Già ieri il Wwf aveva chiesto di inviare nella zona squadre specializzate «che adottino effettive e immediate misure di soccorso ai cittadini in un’area vasta, considerata l’area di dispersione e i venti. I cittadini non vanno solo rassicurati, devono avere un’assistenza e misure impeccabili. Ma al di là dell’emergenza, va assicurato un continuo monitoraggio e adeguate misure preventive di ulteriori danni inclusi la dispersione di veleni sui terreni agricoli e la possibilità che entrino nella catena alimentare».

L’associazione ambientalista conclude: «Domani si potranno accertare le responsabilità, ma il Wwf sottolinea che una lunga serie di incidenti nelle raffinerie dimostra ormai senza alcun dubbio che queste sono sempre strutture ad alto rischio, tanto più quando sorgono in prossimità dei centri abitati, aree di produzione anche agricole o zone naturali».

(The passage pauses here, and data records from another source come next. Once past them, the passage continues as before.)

(** Compact targets: writing a target in compact form and reading it back
    clears the bytes below its leading two or three and nothing else, so the
    result is the target itself up to a relative error of [2^-15]; a second
    round trip changes nothing. *)
Theorem compact_target_roundtrip (u : list Z) : uint_wf 4 u →
  let u' := from_compact_target_bits (compact_target_bits u) in
  uint_wf 4 u' ∧ uval u' = compact_floor (uval u) ∧ uval u' ≤ uval u ∧
  (uval u - uval u') * 2 ^ 15 ≤ uval u ∧ compact_target_bits u' = compact_target_bits u.
Proof.
  intros Hu u'. destruct (uval_bound _ _ Hu) as [H0 _]. destruct (decide (uval u = 0)) as [E|E].
  { unfold u'. rewrite compact_zero, E by done. change (from_compact_target_bits 0) with (of_Z 4 0).
    split; [apply of_Z_wf|]. by vm_compute. }
  destruct (from_compact_compact u Hu) as [Hw Hv]; [lia|]. fold u' in Hw, Hv.
  destruct (compact_floor_bits (uval u)) as [Hf Hbl]; [lia|]. rewrite Hv. split_and!; [done..|lia| |].
  - unfold compact_floor. set (t := uval u) in *. set (k := 8 * Z.max 0 (bit_length t / 8 - 2)).
    pose proof (Z.div_mod t (2 ^ k) ltac:(apply Z.pow_nonzero; lia)).
    pose proof (Z.mod_pos_bound t (2 ^ k) ltac:(apply Z.pow_pos_nonneg; lia)).
    destruct (decide (bit_length t / 8 ≤ 2)) as [Hs|Hs].
    { assert (k = 0) as Hk by lia. rewrite Hk in *. simpl (2 ^ 0) in *. rewrite Z.div_1_r. lia. }
    assert (2 ^ (k + 15) ≤ t); [|rewrite Z.pow_add_r in * by lia; nia].
    apply Z.nlt_ge. intros Hlt. apply bit_length_spec in Hlt; [|lia..].
    pose proof (Z.div_mod (bit_length t) 8 ltac:(lia)). pose proof (Z.mod_pos_bound (bit_length t) 8 ltac:(lia)). lia.
  - rewrite !compact_target_bits_spec, Hv by (done || lia).
    unfold compact_size at 1. rewrite Hbl, compact_mantissa_floor by lia. done.
Qed.

(** ** Work *)

Lemma compact_bits_split bits : 0 ≤ bits →
  ∃ e m, bits = e * 2 ^ 24 + m ∧ 0 ≤ e ∧ 0 ≤ m < 2 ^ 24.
Proof.
  intros Hb. exists (bits / 2 ^ 24), (bits mod 2 ^ 24). pose proof (Z.div_mod bits (2 ^ 24) ltac:(lia)).
  pose proof (Z.mod_pos_bound bits (2 ^ 24) ltac:(lia)).
  split; [lia|]. split; [apply Z.div_pos; lia|lia].
Qed.

Lemma from_compact_wf bits : 0 ≤ bits →
  uint_wf 4 (from_compact_target_bits bits) ∧ uval (from_compact_target_bits bits) < 2 ^ 256 - 1.
Proof.
  intros Hb. destruct (compact_bits_split bits Hb) as (e & m & -> & He & Hm).
  destruct (from_compact_spec e m He Hm) as [Hw Hv]. split; [done|]. rewrite Hv.
  unfold target_of. destruct (Z.leb_spec e 3); (case_match eqn:Hle; [lia|apply Z.ltb_ge in Hle]); [lia|].
  set (s := (8 * (e - 3)) mod 256). pose proof (Z.mod_pos_bound (8 * (e - 3)) 256 ltac:(lia)) as Hs. fold s in Hs.
  pose proof (Z.mod_pos_bound (m * 2 ^ s) (2 ^ 256) ltac:(lia)) as H0.
  destruct (decide (s = 0)) as [E|E]; [rewrite E, Z.mod_small; simpl (2 ^ 0); lia|].
  assert (((m * 2 ^ s) mod 2 ^ 256) mod 2 = 0) as Heven.
  2: { revert Heven H0. generalize ((m * 2 ^ s) mod 2 ^ 256). intros x Hx2 Hx.
       pose proof (Z.div_mod x 2 ltac:(lia)). lia. }
  rewrite Z.mod_mod_divide by (exists (2 ^ 255); done).
  replace s with (s - 1 + 1) by lia. rewrite Z.pow_add_r, Z.mul_assoc by lia. apply Z.mod_mul. lia.
Qed.

Lemma calc_work_spec (bits : Z) : 0 ≤ bits →
  ∃ w, calc_work bits = Ok w ∧ uint_wf 9 w ∧
    (if uval (from_compact_target_bits bits) =? 0 then uval w = 0
     else uval w = 2 ^ 256 / (uval (from_compact_target_bits bits) + 1) ∧ 0 < uval w).
Proof.
  intros Hb. destruct (from_compact_wf bits Hb) as [Hw Hlt]. unfold calc_work.
  set (T := from_compact_target_bits bits) in *. destruct (uval_bound _ _ Hw) as [H0 _].
  destruct (not_spec 4 T Hw) as [Hnw Hnv]. change (Limb ^ Z.of_nat 4) with (2 ^ 256) in *.
  destruct (add_u64_spec 4 T 1) as [Haw Hav]; [lia|done|apply is_limb_1|].
  change (Limb ^ Z.of_nat 4) with (2 ^ 256) in *. rewrite Z.mod_small in Hav by lia.
  destruct (div_rem_spec 4 _ _ ltac:(lia) Hnw Haw) as (q & r & -> & Hq & _ & Hqv & _); [lia|].
  cbn [mbind outcome_bind]. rewrite Hnv, Hav in Hqv.
  assert (2 ^ 256 / (uval T + 1) = uval q + 1) as Hdiv.
  { rewrite Hqv. replace (2 ^ 256) with ((2 ^ 256 - 1 - uval T) + 1 * (uval T + 1)) at 1 by lia.
    rewrite Z.div_add by lia. done. }
  destruct (uval_bound _ _ Hq) as [Hq0 Hq1]. change (Limb ^ Z.of_nat 4) with (2 ^ 256) in *.
  destruct (add_u64_spec 4 q 1) as [Haw2 Hav2]; [lia|done|apply is_limb_1|].
  change (Limb ^ Z.of_nat 4) with (2 ^ 256) in *.
  destruct (widen_spec 4 9 _ Haw2 ltac:(lia)) as [Hww Hwv].
  eexists. split; [reflexivity|]. split; [done|]. rewrite Hwv, Hav2, <- Hdiv.
  destruct (Z.eqb_spec (uval T) 0) as [E|E].
  - rewrite E. by vm_compute.
  - assert (0 < 2 ^ 256 / (uval T + 1) < 2 ^ 256) as H.
    { split; [apply Z.div_str_pos; lia|apply Z.div_lt_upper_bound; lia]. }
    rewrite Z.mod_small by lia. lia.
Qed.

(** Block work: [calc_work] never panics, and for a target that is not zero
    it is [2^256 / (target + 1)] rounded down, which is positive; for compact
    bits that stand for the target zero the last addition wraps and the work is
    zero. *)
Theorem calc_work_correct (bits : Z) : 0 ≤ bits →
  ∃ w, calc_work bits = Ok w ∧ uint_wf 9 w ∧
    (if uval (from_compact_target_bits bits) =? 0 then uval w = 0
     else uval w = 2 ^ 256 / (uval (from_compact_target_bits bits) + 1) ∧ 0 < uval w).
Proof. apply calc_work_spec. Qed.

Sulla vicenda interviene anche Michele Marsiglia, presidente di FederPetroli Italia: «Siamo perplessi per l’atteggiamento mostrato da Eni dopo quanto accaduto ieri nella raffineria di Pavia. In una situazione di emergenza come questa, non abbiamo ricevuto alcun tipo di risposta. Abbiamo immediatamente chiamato la prefettura di Pavia – ha detto Marsiglia – per assicurarci di cosa stesse accadendo, ma ci hanno detto che non è stato emanato alcun ordine di evacuazione in quando non vi sarebbero pericoli per la popolazione. Allora ci siamo interfacciati con Eni, da cui abbiamo avuto rassicurazioni che saremmo stati ricontattati per coordinarci, ma da ieri pomeriggio non abbiamo avuto più notizie. Un silenzio colpevole e non è la prima volta che ciò accade. La situazione della raffineria al momento è fortunatamente sotto controllo: “Le cause sono ancora da chiarire ma si parla di un incendio, anche se l’impianto è relativamente nuovo. Dal punto di vista tecnico, la nube scaturitasi con l’incendio è andata via e non sembrano esserci state contaminazioni del terreno. Sul fattore scatenante, però, ad oggi non ci sono ancora notizie da parte dell’azienda petrolifera».